- Opening Delimiter -

Definition set_firma (m : gmap Z firmaModel) (d : DB) : DB :=
  set_bank (mkBankDB (bd_valuta (d_bank d)) (bd_delatnost (d_bank d)) m
              (bd_pending_action (d_bank d)) (bd_payment_intent (d_bank d)) (bd_payment_recipient (d_bank d))
              (bd_kartica (d_bank d)) (bd_ovlasceno_lice (d_bank d)) (bd_tax_records (d_bank d)) (bd_funds (d_bank d))) d.
Definition set_pending_action (m : gmap Z pendingActionModel) (d : DB) : DB :=
  set_bank (mkBankDB (bd_valuta (d_bank d)) (bd_delatnost (d_bank d)) (bd_firma (d_bank d))
              m (bd_payment_intent (d_bank d)) (bd_payment_recipient (d_bank d))
              (bd_kartica (d_bank d)) (bd_ovlasceno_lice (d_bank d)) (bd_tax_records (d_bank d)) (bd_funds (d_bank d))) d.
Definition set_payment_intent (m : gmap Z paymentIntentModel) (d : DB) : DB :=
  set_bank (mkBankDB (bd_valuta (d_bank d)) (bd_delatnost (d_bank d)) (bd_firma (d_bank d))
              (bd_pending_action (d_bank d)) m (bd_payment_recipient (d_bank d))
              (bd_kartica (d_bank d)) (bd_ovlasceno_lice (d_bank d)) (bd_tax_records (d_bank d)) (bd_funds (d_bank d))) d.
Definition set_payment_recipient (m : gmap Z paymentRecipientModel) (d : DB) : DB :=
  set_bank (mkBankDB (bd_valuta (d_bank d)) (bd_delatnost (d_bank d)) (bd_firma (d_bank d))
              (bd_pending_action (d_bank d)) (bd_payment_intent (d_bank d)) m
              (bd_kartica (d_bank d)) (bd_ovlasceno_lice (d_bank d)) (bd_tax_records (d_bank d)) (bd_funds (d_bank d))) d.
Definition set_kartica (m : gmap Z karticaModel) (d : DB) : DB :=
  set_bank (mkBankDB (bd_valuta (d_bank d)) (bd_delatnost (d_bank d)) (bd_firma (d_bank d))
              (bd_pending_action (d_bank d)) (bd_payment_intent (d_bank d)) (bd_payment_recipient (d_bank d))
              m (bd_ovlasceno_lice (d_bank d)) (bd_tax_records (d_bank d)) (bd_funds (d_bank d))) d.
Definition set_ovlasceno_lice (m : gmap Z ovlascenoLiceModel) (d : DB) : DB :=
  set_bank (mkBankDB (bd_valuta (d_bank d)) (bd_delatnost (d_bank d)) (bd_firma (d_bank d))
              (bd_pending_action (d_bank d)) (bd_payment_intent (d_bank d)) (bd_payment_recipient (d_bank d))
              (bd_kartica (d_bank d)) m (bd_tax_records (d_bank d)) (bd_funds (d_bank d))) d.
Definition set_tax_records (m : gmap Z taxRecord) (d : DB) : DB :=
  set_bank (mkBankDB (bd_valuta (d_bank d)) (bd_delatnost (d_bank d)) (bd_firma (d_bank d))
              (bd_pending_action (d_bank d)) (bd_payment_intent (d_bank d)) (bd_payment_recipient (d_bank d))
              (bd_kartica (d_bank d)) (bd_ovlasceno_lice (d_bank d)) m (bd_funds (d_bank d))) d.

Definition set_fund_db (f : FundDB) (d : DB) : DB :=
  set_bank (mkBankDB (bd_valuta (d_bank d)) (bd_delatnost (d_bank d)) (bd_firma (d_bank d))
              (bd_pending_action (d_bank d)) (bd_payment_intent (d_bank d)) (bd_payment_recipient (d_bank d))
              (bd_kartica (d_bank d)) (bd_ovlasceno_lice (d_bank d)) (bd_tax_records (d_bank d)) f) d.

Definition set_otc (o : OtcDB) (d : DB) : DB :=
  mkDB (d_racun d) (d_transakcija d) (d_orders d) (d_order_transactions d)
    (d_order_audit_log d) (d_public_shares d) (d_actuary_info d)
    (d_actuary_limit_audit d) (d_liquid_assets d) (d_fund_securities d)
    (d_kreditni_zahtev d) (d_kredit d) (d_rata d) (d_bank d) o.

Definition set_otc_offers (m : gmap Z otcOfferModel) (d : DB) : DB :=
  set_otc (mkOtcDB m (otc_contracts (d_otc d)) (otc_history (d_otc d)) (otc_executions (d_otc d))
             (otc_step_log (d_otc d)) (otc_order_saga (d_otc d))) d.
Definition set_otc_contracts (m : gmap Z otcContractModel) (d : DB) : DB :=
  set_otc (mkOtcDB (otc_offers (d_otc d)) m (otc_history (d_otc d)) (otc_executions (d_otc d))
             (otc_step_log (d_otc d)) (otc_order_saga (d_otc d))) d.
Definition set_otc_history (l : list otcOfferHistoryModel) (d : DB) : DB :=
  set_otc (mkOtcDB (otc_offers (d_otc d)) (otc_contracts (d_otc d)) l (otc_executions (d_otc d))
             (otc_step_log (d_otc d)) (otc_order_saga (d_otc d))) d.
Definition set_otc_executions (m : gmap Z otcSagaExecutionModel) (d : DB) : DB :=
  set_otc (mkOtcDB (otc_offers (d_otc d)) (otc_contracts (d_otc d)) (otc_history (d_otc d)) m
             (otc_step_log (d_otc d)) (otc_order_saga (d_otc d))) d.
Definition set_otc_step_log (l : list otcSagaStepLogModel) (d : DB) : DB :=
  set_otc (mkOtcDB (otc_offers (d_otc d)) (otc_contracts (d_otc d)) (otc_history (d_otc d)) (otc_executions (d_otc d))
             l (otc_order_saga (d_otc d))) d.
Definition set_otc_order_saga (m : gmap Z Z) (d : DB) : DB :=
  set_otc (mkOtcDB (otc_offers (d_otc d)) (otc_contracts (d_otc d)) (otc_history (d_otc d)) (otc_executions (d_otc d))
             (otc_step_log (d_otc d)) m) d.

(** A VARCHAR(n) column holds a text of at most [n] characters. *)
Definition varchar (n : nat) (s : string) : bool := bool_decide ((String.length s <= n)%nat).

(** An INSERT with its primary key. *)
Definition insert_row {A} (id : Z) (a : A) (m : gmap Z A) : result (gmap Z A) :=
  match m !! id with None => Ok (<[id := a]> m) | Some _ => Err ErrDB end.

(** ** Environment and world *)

(** [encoding/json] and [time.Parse] on the text of [details_json]. *)
Record Json : Type := mkJson {
  (** [json.Unmarshal] into [ForexDetails]: base and quote currency. *)
  json_forex : string -> option (string * string);
  (** the [settlement_date] field, the empty string when the field is absent. *)
  json_settlement_date : string -> option string;
  json_contract_size : string -> option float64;
  json_underlying_price : string -> option float64;
  (** [time.Parse] with the layouts ["2006-01-02"] and [RFC3339]. *)
  time_parse_date : string -> option Z;
  time_parse_rfc3339 : string -> option Z
}.

Record Env : Type := mkEnv {
  env_fault : nat -> bool;
  env_listing : nat -> Z -> result Listing;
  env_daily_change : nat -> Z -> float64;
  env_mid_rates : nat -> option (list (string * float64));
  env_market_status : nat -> Z -> option MarketStatus;
  env_rand : nat -> Z;
  (** [rand.Float64()]. *)
  env_rand_float : nat -> float64;
  env_now : nat -> Z;
  env_ctx_done : nat -> bool;
  env_row_choice : nat -> nat;
  (** A price tick (ask, bid) that arrives before the fallback timer. *)
  env_price_tick : nat -> option (float64 * float64);
  (** What other requests and goroutines did while this one slept. *)
  env_interference : nat -> DB -> DB;
  env_json : Json;
  (** The id of the listing with a ticker. *)
  env_ticker : string -> option Z;
  (** [uuid.NewString()] and the digits of [crypto/rand]. *)
  env_uuid : nat -> string;
  (** What the other bank, or the network, answers to POST /interbank. *)
  env_peer : nat -> InterbankMessage -> result (Z * Body);
  (** The tables [listing], [exchange] and [valuta], at a listing. *)
  env_listing_row : nat -> Z -> listingRow
}.

Record World : Type := mkWorld {
  w_db : DB;
  w_step : nat;
  w_depth : nat;
  w_aborted : bool;
  w_seq : Z;
  (** The interbank tables: written on a connection of their own, so that a
      ROLLBACK does not undo them. *)
  w_ib : IbDB;
  (** The messages sent to the other bank so far. *)
  w_sent : list InterbankMessage;
  (** Redis, outside every transaction. *)
  w_redis : Redis
}.

Definition set_db (d : DB) (w : World) : World :=
  mkWorld d (w_step w) (w_depth w) (w_aborted w) (w_seq w) (w_ib w) (w_sent w) (w_redis w).
Definition set_ib (d : IbDB) (w : World) : World :=
  mkWorld (w_db w) (w_step w) (w_depth w) (w_aborted w) (w_seq w) d (w_sent w) (w_redis w).
Definition add_sent (m : InterbankMessage) (w : World) : World :=
  mkWorld (w_db w) (w_step w) (w_depth w) (w_aborted w) (w_seq w) (w_ib w) (w_sent w ++ [m]) (w_redis w).
Definition set_redis (r : Redis) (w : World) : World :=
  mkWorld (w_db w) (w_step w) (w_depth w) (w_aborted w) (w_seq w) (w_ib w) (w_sent w) r.
Definition next_step (w : World) : World :=
  mkWorld (w_db w) (S (w_step w)) (w_depth w) (w_aborted w) (w_seq w) (w_ib w) (w_sent w) (w_redis w).
Definition next_seq (w : World) : World :=
  mkWorld (w_db w) (w_step w) (w_depth w) (w_aborted w) (w_seq w + 1) (w_ib w) (w_sent w) (w_redis w).
(** A failed statement aborts the transaction it runs in. *)
Definition fail_stmt (w : World) : World :=
  mkWorld (w_db w) (w_step w) (w_depth w)
    (match w_depth w with O => w_aborted w | S _ => true end) (w_seq w) (w_ib w) (w_sent w) (w_redis w).

(** ** The monad *)

Definition M (A : Type) : Type := Env -> World -> result A * World.

#[export] Instance M_ret : MRet M := fun A a e w => (Ok a, w).
#[export] Instance M_bind : MBind M := fun A B k m e w =>
  match m e w with
  | (Ok a, w') => k a e w'
  | (Err er, w') => (Err er, w')
  end.

Definition throw {A} (er : error) : M A := fun e w => (Err er, w).

(** [x, err := m] with the error examined by the caller. *)
Definition try {A} (m : M A) : M (result A) := fun e w =>
  let '(r, w') := m e w in (Ok r, w').

Definition of_result {A} (r : result A) : M A :=
  match r with Ok a => mret a | Err er => throw er end.

(** A call to the market, the clock, the context or the random generator. *)
Definition io {A} (f : Env -> nat -> result A) : M A := fun e w =>
  (f e (w_step w), next_step w).

(** One SQL statement. *)
Definition sql {A} (f : DB -> result (A * DB)) : M A := fun e w =>
  if w_aborted w then (Err ErrDB, next_step w)
  else if env_fault e (w_step w) then (Err ErrDB, next_step (fail_stmt w))
  else match f (w_db w) with
       | Ok (a, d) => (Ok a, next_step (set_db d w))
       | Err er => (Err er, next_step (fail_stmt w))
       end.

Definition sql_read {A} (f : DB -> A) : M A := sql (fun d => Ok (f d, d)).

(** An INSERT into a table with an identity column: the sequence moves on even
    when the statement fails. *)
Definition sql_insert {A} (f : Z -> DB -> result (A * DB)) : M A := fun e w =>
  sql (f (w_seq w)) e (next_seq w).

Definition begin_tx (w : World) : World :=
  mkWorld (w_db w) (S (w_step w)) (S (w_depth w)) (w_aborted w) (w_seq w) (w_ib w) (w_sent w) (w_redis w).
Definition rollback_tx (w0 w : World) : World :=
  mkWorld (w_db w0) (S (w_step w)) (w_depth w0) (w_aborted w0) (w_seq w) (w_ib w) (w_sent w) (w_redis w).
Definition commit_tx (w0 w : World) : World :=
  mkWorld (w_db w) (S (w_step w)) (w_depth w0) (w_aborted w) (w_seq w) (w_ib w) (w_sent w) (w_redis w).

Definition Transaction {A} (m : M A) : M A := fun e w =>
  if w_aborted w || env_fault e (w_step w) then (Err ErrDB, next_step (fail_stmt w))
  else match m e (begin_tx w) with
       | (Err er, w') => (Err er, rollback_tx w w')
       | (Ok a, w') =>
           match w_depth w with
           | O => if w_aborted w' || env_fault e (w_step w')
                  then (Err ErrDB, rollback_tx w w')
                  else (Ok a, commit_tx w w')
           | S _ => (Ok a, commit_tx w w')
           end
       end.

(** A statement of the interbank repository, on a connection outside the
    transaction of the caller: it neither sees its state nor aborts it. *)
Definition sql_ib {A} (f : IbDB -> result (A * IbDB)) : M A := fun e w =>
  if env_fault e (w_step w) then (Err ErrDB, next_step w)
  else match f (w_ib w) with
       | Ok (a, d) => (Ok a, next_step (set_ib d w))
       | Err er => (Err er, next_step w)
       end.

Definition sql_ib_insert {A} (f : Z -> IbDB -> result (A * IbDB)) : M A := fun e w =>
  sql_ib (f (w_seq w)) e (next_seq w).

(** [client.SendMessage]: POST /interbank to the other bank. *)
Definition send_to_peer (m : InterbankMessage) : M (Z * Body) := fun e w =>
  (env_peer e (w_step w) m, next_step (add_sent m w)).

(** [for _, x := range l { body }], stopping at the first error. *)
Fixpoint for_each {A} (l : list A) (body : A -> M unit) : M unit :=
  match l with
  | [] => mret tt
  | x :: l' => body x ;; for_each l' body
  end.

Definition ctx_done : M bool := io (fun e n => Ok (env_ctx_done e n)).
Definition time_now : M Z := io (fun e n => Ok (env_now e n)).

(** [rand.Intn(n)]: a number in [0, n), a panic when [n <= 0]. *)
Definition rand_Intn (n : Z) : M Z :=
  io (fun e k => if n <=? 0 then Err Panic else Ok (env_rand e k mod n)).

(** A sleep on a timer: the database is what the others made of it meanwhile. *)
Definition sleep : M unit := fun e w =>
  (Ok tt, next_step (set_db (env_interference e (w_step w) (w_db w)) w)).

- Closing Delimiter -

§ **Activity**: The required output is the stretch of entries above from the line containing "(bd_pending_action (d_bank d)) m" through the line containing "Definition set_payment_recipient (m", reproduced exactly.

§ **Answer area**:
              (bd_pending_action (d_bank d)) m (bd_payment_recipient (d_bank d))
              (bd_kartica (d_bank d)) (bd_ovlasceno_lice (d_bank d)) (bd_tax_records (d_bank d)) (bd_funds (d_bank d))) d.
Definition set_payment_recipient (m : gmap Z paymentRecipientModel) (d : DB) : DB :=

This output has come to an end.